======== Supplied entries
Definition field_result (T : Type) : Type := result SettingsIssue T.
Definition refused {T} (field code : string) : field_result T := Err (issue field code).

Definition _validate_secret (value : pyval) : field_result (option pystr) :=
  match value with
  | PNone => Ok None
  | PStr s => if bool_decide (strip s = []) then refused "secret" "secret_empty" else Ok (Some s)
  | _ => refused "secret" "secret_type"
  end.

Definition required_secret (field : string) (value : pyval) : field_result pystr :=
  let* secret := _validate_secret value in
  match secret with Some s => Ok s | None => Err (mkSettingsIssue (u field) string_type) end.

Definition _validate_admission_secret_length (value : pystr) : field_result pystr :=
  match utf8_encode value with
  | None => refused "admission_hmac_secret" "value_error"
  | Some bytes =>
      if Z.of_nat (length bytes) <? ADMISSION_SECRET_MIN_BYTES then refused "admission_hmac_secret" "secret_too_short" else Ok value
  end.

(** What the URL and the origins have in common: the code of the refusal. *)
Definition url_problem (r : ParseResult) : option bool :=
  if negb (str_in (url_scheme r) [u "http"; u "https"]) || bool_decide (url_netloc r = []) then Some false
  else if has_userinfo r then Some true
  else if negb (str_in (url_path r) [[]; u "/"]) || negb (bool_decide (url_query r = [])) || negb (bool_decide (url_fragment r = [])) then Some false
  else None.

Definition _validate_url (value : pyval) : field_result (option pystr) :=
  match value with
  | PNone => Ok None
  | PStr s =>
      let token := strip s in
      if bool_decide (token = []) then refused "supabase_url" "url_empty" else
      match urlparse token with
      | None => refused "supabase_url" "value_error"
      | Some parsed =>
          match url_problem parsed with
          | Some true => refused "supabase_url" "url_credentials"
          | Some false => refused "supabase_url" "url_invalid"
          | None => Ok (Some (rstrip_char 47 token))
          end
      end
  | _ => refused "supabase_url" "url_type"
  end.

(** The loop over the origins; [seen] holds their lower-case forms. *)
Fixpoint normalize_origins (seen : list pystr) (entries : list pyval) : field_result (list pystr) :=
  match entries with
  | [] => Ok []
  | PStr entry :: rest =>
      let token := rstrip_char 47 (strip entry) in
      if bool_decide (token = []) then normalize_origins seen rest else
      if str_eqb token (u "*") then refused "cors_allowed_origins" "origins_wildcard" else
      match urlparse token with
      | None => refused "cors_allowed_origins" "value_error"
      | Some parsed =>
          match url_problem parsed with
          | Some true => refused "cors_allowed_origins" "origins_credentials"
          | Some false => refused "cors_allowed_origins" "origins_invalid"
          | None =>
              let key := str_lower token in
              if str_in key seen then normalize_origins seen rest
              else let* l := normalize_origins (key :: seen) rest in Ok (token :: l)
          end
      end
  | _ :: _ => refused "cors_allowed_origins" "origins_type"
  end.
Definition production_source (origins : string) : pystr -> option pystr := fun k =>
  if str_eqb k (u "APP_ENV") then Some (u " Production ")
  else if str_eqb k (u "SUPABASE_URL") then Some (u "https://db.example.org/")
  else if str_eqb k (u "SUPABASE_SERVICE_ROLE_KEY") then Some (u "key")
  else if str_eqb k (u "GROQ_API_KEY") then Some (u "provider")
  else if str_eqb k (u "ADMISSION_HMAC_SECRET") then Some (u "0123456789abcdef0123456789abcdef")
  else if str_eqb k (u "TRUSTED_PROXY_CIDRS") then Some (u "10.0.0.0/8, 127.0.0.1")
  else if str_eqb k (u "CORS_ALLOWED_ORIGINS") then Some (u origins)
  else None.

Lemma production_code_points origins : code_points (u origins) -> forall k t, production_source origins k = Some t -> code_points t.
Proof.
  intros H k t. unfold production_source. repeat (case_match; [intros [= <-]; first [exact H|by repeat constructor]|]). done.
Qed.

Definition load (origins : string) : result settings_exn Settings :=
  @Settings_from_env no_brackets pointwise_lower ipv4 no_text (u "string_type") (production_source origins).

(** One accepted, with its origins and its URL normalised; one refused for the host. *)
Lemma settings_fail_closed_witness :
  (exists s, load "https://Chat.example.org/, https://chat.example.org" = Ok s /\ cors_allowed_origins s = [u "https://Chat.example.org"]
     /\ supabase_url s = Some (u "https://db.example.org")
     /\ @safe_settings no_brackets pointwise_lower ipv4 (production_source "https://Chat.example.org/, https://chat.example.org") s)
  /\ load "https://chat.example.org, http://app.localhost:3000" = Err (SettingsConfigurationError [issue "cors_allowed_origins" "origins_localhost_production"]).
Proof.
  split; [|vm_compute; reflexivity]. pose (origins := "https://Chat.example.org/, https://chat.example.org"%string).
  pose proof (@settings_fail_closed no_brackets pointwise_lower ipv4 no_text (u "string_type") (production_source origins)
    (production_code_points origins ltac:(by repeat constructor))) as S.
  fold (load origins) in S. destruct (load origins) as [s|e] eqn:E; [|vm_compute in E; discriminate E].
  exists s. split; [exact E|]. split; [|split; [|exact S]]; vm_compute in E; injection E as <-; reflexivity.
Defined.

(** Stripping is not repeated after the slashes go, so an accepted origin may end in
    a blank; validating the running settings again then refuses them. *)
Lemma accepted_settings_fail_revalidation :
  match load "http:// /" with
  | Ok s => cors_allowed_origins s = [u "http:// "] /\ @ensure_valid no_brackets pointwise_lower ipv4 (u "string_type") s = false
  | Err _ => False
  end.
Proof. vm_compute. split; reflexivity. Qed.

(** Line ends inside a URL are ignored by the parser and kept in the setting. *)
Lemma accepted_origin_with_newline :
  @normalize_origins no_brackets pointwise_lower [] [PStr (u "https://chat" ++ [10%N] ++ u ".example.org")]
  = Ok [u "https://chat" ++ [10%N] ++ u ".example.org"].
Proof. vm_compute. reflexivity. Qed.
================
What this task involves:
Looking at the entries above, count the lines that hold the string "constructor" and reply with the count alone.

Answer space:
2